Provided entries Start Marker
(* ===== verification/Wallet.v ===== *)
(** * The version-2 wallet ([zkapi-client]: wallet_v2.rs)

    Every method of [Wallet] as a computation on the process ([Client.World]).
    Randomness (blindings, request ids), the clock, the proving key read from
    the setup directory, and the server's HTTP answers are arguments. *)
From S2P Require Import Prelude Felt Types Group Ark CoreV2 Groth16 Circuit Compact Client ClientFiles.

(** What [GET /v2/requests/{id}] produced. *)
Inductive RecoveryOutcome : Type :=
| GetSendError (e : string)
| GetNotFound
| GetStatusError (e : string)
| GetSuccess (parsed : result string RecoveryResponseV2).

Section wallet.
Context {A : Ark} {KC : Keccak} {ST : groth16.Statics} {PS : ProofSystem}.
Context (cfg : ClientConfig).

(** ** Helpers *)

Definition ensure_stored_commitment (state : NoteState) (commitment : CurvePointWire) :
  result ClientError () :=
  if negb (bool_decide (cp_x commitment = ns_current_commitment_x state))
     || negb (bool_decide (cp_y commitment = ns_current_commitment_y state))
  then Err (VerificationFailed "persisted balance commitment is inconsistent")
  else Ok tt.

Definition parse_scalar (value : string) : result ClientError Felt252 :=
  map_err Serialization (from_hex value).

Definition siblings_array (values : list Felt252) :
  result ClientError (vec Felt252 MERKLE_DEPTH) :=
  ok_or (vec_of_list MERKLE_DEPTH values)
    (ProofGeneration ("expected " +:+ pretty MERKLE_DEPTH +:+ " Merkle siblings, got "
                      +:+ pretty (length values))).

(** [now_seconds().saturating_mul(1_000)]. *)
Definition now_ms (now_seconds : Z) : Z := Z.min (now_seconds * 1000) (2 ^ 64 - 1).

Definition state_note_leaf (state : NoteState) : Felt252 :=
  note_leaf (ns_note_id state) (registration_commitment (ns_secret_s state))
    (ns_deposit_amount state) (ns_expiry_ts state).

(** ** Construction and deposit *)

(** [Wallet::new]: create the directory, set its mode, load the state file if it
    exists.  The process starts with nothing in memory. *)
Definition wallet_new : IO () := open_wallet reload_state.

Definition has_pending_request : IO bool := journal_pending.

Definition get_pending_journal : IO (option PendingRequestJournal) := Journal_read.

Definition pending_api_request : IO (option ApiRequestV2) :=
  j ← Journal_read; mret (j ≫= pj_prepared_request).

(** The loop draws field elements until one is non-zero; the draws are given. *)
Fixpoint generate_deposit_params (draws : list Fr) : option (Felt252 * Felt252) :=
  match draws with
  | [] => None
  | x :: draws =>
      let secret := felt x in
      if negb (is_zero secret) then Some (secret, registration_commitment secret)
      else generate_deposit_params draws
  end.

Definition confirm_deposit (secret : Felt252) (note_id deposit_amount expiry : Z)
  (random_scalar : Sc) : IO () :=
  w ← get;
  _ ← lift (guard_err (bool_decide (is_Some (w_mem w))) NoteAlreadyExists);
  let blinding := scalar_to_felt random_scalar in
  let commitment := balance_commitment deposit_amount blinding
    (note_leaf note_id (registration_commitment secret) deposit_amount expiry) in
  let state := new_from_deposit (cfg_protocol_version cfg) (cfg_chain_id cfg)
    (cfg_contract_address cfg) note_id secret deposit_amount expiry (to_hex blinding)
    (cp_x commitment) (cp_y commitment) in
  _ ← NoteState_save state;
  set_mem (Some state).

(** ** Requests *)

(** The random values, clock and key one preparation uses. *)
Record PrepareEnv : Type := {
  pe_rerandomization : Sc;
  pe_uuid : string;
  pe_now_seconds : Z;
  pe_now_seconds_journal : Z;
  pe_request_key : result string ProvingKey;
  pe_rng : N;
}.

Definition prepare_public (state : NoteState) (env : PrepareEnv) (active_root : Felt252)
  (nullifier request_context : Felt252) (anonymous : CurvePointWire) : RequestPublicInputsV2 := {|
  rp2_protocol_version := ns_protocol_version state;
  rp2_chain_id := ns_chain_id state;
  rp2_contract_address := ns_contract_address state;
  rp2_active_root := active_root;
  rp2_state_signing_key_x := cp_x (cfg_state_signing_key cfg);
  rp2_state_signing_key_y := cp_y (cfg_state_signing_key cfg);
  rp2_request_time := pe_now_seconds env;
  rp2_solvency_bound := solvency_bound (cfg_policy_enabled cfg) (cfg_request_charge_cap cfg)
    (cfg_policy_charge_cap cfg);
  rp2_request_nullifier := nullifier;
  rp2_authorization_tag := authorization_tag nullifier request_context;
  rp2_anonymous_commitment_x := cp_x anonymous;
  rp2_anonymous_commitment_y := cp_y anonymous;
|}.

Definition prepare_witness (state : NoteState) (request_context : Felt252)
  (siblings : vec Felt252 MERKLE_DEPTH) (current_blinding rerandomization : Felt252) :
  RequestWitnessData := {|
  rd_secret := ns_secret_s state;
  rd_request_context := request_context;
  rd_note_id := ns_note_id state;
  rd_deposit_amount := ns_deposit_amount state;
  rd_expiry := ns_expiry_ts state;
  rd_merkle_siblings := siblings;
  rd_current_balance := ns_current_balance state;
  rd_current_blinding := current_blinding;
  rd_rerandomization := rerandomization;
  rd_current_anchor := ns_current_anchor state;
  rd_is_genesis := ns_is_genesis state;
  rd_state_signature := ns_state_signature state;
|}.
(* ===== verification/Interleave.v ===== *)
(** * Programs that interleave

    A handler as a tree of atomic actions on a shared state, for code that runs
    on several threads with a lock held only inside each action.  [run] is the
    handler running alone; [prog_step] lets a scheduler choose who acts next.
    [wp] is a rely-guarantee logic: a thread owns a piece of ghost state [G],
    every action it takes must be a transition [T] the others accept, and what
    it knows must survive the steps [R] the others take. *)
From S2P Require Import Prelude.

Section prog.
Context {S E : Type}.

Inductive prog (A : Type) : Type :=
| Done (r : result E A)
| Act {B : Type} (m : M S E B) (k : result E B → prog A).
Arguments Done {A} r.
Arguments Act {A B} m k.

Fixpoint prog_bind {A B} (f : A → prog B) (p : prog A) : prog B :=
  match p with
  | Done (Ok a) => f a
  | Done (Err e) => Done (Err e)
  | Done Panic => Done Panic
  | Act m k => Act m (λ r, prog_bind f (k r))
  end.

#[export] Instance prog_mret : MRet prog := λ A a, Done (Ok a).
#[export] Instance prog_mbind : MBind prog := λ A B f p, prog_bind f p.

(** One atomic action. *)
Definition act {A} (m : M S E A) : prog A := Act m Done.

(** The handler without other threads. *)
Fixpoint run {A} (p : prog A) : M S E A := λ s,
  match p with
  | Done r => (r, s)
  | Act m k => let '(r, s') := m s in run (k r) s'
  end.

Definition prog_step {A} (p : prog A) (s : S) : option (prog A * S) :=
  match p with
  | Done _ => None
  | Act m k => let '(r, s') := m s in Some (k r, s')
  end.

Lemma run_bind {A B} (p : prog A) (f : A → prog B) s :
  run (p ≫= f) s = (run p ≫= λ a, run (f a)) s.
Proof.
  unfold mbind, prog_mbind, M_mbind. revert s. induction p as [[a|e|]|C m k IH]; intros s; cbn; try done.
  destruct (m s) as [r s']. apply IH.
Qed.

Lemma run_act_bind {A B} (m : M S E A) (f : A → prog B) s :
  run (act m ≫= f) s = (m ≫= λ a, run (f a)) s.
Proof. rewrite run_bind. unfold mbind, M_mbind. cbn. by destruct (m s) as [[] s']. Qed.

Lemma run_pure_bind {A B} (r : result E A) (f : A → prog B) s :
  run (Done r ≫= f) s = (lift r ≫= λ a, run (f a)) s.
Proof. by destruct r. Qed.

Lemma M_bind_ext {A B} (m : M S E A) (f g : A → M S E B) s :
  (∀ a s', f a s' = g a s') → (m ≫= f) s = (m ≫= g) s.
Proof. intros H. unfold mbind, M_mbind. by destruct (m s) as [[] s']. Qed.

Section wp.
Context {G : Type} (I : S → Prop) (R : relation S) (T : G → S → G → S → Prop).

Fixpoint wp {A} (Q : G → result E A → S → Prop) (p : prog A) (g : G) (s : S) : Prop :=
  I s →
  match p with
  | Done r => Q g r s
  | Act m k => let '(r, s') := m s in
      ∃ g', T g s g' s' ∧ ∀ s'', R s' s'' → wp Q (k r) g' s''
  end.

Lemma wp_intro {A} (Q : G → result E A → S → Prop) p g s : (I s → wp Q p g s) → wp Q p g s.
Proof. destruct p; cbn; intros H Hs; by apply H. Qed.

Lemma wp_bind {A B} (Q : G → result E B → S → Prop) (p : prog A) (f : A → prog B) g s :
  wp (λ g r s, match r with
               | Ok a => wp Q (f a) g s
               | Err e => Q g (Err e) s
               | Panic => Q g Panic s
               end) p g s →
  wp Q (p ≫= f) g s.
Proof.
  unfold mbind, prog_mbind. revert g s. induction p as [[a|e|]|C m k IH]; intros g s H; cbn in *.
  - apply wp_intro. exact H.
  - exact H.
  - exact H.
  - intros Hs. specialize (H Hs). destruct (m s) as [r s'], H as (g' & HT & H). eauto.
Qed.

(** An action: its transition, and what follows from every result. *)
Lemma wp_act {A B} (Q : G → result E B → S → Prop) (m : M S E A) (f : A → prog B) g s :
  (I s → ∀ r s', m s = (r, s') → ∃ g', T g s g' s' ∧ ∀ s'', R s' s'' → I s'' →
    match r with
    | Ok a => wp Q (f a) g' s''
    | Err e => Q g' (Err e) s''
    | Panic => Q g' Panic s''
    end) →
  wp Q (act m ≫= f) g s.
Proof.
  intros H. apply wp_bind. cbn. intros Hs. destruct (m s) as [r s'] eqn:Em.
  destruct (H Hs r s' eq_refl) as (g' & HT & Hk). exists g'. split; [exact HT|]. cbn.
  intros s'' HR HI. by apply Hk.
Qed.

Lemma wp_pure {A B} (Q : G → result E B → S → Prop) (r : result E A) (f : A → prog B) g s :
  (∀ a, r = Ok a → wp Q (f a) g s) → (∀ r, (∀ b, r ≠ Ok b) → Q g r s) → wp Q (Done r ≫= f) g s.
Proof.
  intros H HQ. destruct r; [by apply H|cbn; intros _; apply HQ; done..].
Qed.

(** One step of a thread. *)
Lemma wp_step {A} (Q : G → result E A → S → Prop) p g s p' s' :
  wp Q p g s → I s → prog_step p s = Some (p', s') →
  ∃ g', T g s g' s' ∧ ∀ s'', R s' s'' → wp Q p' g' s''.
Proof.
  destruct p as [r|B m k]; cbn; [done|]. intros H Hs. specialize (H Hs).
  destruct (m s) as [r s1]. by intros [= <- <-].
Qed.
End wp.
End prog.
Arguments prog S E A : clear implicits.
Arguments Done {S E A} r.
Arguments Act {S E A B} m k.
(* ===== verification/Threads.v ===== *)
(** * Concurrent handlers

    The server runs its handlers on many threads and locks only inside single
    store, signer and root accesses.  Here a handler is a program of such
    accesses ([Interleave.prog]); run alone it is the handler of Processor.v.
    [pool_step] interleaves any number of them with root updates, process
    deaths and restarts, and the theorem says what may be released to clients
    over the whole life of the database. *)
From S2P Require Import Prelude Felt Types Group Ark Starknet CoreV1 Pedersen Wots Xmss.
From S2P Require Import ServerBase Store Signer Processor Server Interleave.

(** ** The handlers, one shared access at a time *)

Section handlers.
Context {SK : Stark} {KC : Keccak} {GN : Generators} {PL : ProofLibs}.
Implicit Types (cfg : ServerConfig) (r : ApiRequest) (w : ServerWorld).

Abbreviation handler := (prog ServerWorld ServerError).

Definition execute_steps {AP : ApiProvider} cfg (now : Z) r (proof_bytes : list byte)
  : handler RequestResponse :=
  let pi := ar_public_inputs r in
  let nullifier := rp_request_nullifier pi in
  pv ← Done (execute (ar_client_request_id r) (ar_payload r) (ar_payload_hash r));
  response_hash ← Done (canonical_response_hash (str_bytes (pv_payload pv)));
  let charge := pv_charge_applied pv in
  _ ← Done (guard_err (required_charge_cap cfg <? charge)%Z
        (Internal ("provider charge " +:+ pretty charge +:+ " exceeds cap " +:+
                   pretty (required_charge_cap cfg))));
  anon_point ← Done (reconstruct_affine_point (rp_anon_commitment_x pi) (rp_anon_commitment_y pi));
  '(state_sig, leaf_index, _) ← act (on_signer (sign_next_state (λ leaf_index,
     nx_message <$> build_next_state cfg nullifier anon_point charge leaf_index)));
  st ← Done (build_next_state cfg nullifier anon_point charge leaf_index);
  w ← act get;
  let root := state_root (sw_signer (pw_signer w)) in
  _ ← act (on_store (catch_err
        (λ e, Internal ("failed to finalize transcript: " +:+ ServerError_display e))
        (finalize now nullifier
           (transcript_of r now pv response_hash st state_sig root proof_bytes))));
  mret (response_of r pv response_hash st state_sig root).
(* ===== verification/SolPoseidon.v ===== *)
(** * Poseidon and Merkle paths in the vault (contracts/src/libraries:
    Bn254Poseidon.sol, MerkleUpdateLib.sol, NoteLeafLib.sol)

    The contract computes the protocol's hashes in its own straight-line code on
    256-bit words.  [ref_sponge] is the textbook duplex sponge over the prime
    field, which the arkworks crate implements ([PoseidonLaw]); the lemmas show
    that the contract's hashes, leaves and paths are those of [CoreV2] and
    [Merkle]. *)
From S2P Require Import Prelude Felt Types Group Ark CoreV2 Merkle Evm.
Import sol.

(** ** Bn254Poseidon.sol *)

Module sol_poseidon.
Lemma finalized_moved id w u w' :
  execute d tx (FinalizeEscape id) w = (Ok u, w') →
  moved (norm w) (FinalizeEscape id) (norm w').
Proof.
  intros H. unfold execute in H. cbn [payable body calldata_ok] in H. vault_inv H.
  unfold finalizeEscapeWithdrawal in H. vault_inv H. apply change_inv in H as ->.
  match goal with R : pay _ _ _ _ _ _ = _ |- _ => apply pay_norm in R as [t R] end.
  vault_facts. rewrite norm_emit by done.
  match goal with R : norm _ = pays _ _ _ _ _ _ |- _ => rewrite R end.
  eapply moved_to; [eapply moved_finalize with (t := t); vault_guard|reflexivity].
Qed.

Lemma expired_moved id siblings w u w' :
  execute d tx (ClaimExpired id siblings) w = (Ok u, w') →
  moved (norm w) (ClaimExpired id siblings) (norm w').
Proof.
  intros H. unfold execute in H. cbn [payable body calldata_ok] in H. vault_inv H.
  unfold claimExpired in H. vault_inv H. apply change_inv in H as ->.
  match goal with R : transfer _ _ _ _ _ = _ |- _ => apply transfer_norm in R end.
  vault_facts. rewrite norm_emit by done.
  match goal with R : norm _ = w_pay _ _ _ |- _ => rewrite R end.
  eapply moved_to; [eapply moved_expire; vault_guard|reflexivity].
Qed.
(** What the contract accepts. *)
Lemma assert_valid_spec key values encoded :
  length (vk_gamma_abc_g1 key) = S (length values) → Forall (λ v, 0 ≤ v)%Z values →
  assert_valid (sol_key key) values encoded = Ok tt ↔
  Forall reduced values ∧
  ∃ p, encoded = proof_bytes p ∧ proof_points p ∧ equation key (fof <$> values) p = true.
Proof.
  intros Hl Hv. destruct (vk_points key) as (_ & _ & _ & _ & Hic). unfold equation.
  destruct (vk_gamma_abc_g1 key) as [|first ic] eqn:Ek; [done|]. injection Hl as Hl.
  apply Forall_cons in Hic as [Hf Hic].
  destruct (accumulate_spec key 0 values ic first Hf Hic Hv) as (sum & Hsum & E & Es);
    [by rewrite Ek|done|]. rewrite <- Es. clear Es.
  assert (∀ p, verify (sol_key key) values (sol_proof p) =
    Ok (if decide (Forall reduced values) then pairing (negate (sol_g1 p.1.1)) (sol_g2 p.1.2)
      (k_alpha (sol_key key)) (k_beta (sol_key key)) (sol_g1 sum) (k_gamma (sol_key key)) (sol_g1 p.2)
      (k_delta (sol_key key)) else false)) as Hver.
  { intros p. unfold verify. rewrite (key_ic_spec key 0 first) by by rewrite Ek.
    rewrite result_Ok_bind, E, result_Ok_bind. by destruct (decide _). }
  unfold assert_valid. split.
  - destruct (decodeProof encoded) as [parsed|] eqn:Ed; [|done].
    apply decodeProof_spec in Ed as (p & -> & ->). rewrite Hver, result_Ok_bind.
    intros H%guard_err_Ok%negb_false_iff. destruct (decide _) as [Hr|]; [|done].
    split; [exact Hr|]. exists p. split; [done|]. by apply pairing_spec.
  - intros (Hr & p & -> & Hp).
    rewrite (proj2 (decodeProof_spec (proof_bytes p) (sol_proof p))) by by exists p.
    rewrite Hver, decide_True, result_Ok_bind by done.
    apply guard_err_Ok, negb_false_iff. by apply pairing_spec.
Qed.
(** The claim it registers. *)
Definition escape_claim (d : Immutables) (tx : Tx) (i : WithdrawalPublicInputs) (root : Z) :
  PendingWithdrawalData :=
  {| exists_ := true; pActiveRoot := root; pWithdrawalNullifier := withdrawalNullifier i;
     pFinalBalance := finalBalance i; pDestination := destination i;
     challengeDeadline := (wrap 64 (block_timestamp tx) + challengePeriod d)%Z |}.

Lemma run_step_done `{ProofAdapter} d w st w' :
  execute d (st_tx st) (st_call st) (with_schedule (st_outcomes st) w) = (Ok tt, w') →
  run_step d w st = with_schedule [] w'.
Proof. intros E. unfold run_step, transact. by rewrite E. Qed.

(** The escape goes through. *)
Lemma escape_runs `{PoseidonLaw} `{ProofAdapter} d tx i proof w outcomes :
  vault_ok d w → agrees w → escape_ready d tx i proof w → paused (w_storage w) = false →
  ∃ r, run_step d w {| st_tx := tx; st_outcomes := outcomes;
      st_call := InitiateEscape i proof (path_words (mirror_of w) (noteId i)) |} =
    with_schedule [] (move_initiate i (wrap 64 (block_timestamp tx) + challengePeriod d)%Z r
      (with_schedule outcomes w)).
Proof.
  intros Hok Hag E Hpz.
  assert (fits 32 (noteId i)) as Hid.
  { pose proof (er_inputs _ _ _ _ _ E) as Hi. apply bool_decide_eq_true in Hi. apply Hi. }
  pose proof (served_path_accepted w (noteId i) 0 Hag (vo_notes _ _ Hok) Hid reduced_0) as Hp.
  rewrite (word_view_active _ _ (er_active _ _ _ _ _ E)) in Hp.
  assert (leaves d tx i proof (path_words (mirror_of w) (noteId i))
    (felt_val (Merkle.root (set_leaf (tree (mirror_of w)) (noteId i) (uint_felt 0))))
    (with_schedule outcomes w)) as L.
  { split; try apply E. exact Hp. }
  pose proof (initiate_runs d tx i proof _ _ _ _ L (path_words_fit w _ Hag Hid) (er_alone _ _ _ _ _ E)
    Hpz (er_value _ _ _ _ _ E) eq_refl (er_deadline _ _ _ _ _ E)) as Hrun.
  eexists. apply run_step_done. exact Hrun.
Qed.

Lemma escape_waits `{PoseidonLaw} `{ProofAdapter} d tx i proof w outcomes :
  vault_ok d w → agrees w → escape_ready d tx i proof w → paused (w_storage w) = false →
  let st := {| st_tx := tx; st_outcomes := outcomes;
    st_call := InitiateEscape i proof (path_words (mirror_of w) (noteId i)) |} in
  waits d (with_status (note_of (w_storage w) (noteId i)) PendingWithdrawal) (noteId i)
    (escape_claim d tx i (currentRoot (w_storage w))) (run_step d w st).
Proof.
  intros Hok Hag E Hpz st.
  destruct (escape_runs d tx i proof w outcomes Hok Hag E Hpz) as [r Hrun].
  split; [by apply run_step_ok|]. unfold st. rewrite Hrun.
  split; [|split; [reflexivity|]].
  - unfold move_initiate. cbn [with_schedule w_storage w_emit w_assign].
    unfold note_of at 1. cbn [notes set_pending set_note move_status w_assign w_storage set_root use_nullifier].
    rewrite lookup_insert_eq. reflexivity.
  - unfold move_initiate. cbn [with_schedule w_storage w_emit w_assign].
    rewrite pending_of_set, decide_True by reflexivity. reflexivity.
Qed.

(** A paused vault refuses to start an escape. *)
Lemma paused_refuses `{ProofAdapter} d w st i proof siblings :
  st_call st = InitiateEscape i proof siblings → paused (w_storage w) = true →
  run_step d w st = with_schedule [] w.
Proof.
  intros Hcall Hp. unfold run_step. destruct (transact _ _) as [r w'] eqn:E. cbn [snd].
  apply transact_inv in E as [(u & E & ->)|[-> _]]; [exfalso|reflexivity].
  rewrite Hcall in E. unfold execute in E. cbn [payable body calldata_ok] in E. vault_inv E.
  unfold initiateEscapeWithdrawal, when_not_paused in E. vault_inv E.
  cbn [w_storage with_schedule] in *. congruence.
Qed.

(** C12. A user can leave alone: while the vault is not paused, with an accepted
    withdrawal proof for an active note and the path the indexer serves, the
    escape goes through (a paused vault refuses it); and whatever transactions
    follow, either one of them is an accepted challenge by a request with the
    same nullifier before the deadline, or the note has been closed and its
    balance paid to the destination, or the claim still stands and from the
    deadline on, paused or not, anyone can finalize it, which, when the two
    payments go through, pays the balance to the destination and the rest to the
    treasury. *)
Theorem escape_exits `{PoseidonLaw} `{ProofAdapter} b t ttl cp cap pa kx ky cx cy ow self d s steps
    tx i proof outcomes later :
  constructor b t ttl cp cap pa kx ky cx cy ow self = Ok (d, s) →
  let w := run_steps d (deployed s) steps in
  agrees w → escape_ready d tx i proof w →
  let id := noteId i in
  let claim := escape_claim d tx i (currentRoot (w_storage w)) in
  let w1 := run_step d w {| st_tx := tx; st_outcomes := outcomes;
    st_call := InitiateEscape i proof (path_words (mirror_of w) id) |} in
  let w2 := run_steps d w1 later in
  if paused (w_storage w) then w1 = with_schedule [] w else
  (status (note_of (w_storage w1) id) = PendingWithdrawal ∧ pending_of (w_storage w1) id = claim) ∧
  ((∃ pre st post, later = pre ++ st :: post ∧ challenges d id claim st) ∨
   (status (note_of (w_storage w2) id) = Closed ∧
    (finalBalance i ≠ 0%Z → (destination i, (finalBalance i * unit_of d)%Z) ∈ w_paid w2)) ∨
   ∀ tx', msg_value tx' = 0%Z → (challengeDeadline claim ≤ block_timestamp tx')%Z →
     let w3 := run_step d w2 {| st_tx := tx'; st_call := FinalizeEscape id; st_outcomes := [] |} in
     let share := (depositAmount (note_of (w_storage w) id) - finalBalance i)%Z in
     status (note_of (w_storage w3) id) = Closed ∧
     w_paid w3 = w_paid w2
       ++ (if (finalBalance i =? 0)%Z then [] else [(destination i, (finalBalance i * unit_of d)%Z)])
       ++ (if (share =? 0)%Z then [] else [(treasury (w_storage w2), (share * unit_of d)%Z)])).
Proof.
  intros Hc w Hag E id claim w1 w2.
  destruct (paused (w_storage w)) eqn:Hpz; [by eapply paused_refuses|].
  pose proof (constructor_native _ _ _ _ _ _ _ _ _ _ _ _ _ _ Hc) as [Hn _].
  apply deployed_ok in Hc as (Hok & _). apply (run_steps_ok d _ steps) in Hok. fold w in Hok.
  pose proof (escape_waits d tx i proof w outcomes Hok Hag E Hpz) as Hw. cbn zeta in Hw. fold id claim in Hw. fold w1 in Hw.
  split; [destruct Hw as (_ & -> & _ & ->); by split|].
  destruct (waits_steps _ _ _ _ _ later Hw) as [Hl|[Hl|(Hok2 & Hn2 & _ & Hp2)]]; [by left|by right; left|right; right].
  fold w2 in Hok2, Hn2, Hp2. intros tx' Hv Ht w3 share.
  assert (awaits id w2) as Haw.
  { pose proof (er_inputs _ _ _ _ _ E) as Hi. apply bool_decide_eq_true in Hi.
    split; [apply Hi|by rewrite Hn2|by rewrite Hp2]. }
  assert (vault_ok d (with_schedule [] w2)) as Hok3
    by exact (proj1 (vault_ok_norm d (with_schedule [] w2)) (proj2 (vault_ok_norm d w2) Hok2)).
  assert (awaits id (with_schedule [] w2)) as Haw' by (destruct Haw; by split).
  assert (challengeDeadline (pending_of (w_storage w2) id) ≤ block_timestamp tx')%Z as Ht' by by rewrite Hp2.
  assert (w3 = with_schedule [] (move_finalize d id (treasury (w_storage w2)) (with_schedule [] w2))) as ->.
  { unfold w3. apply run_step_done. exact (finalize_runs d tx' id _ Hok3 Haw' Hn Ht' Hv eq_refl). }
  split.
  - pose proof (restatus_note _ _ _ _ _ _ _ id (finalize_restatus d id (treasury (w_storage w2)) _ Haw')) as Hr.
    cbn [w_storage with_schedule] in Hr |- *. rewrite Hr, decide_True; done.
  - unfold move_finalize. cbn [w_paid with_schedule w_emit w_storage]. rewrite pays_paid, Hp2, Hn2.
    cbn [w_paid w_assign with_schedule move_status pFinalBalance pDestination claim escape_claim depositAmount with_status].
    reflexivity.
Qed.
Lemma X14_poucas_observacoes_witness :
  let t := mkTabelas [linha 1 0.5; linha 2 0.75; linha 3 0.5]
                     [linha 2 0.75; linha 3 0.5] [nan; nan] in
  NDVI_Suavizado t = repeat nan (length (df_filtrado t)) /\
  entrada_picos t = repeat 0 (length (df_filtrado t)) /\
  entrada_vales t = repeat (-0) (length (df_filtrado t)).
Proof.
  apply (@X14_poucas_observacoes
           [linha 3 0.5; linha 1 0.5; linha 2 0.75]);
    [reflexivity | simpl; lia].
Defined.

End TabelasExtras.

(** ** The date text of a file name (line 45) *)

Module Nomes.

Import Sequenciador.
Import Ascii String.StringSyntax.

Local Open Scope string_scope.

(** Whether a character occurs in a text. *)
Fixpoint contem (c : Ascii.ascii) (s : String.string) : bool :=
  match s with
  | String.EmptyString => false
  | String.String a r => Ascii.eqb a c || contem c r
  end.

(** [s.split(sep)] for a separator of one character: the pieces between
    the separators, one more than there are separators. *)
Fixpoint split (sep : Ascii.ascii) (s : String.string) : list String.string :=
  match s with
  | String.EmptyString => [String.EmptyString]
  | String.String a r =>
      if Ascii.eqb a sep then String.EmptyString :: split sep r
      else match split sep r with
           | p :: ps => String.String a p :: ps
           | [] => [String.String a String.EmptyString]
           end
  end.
Provided entries End Marker
Exactly repeat the lines above, from the opening line through the one with "(** ** Helpers *)", and include nothing else.

(* ===== verification/Wallet.v ===== *)
(** * The version-2 wallet ([zkapi-client]: wallet_v2.rs)

    Every method of [Wallet] as a computation on the process ([Client.World]).
    Randomness (blindings, request ids), the clock, the proving key read from
    the setup directory, and the server's HTTP answers are arguments. *)
From S2P Require Import Prelude Felt Types Group Ark CoreV2 Groth16 Circuit Compact Client ClientFiles.

(** What [GET /v2/requests/{id}] produced. *)
Inductive RecoveryOutcome : Type :=
| GetSendError (e : string)
| GetNotFound
| GetStatusError (e : string)
| GetSuccess (parsed : result string RecoveryResponseV2).

Section wallet.
Context {A : Ark} {KC : Keccak} {ST : groth16.Statics} {PS : ProofSystem}.
Context (cfg : ClientConfig).

(** ** Helpers *)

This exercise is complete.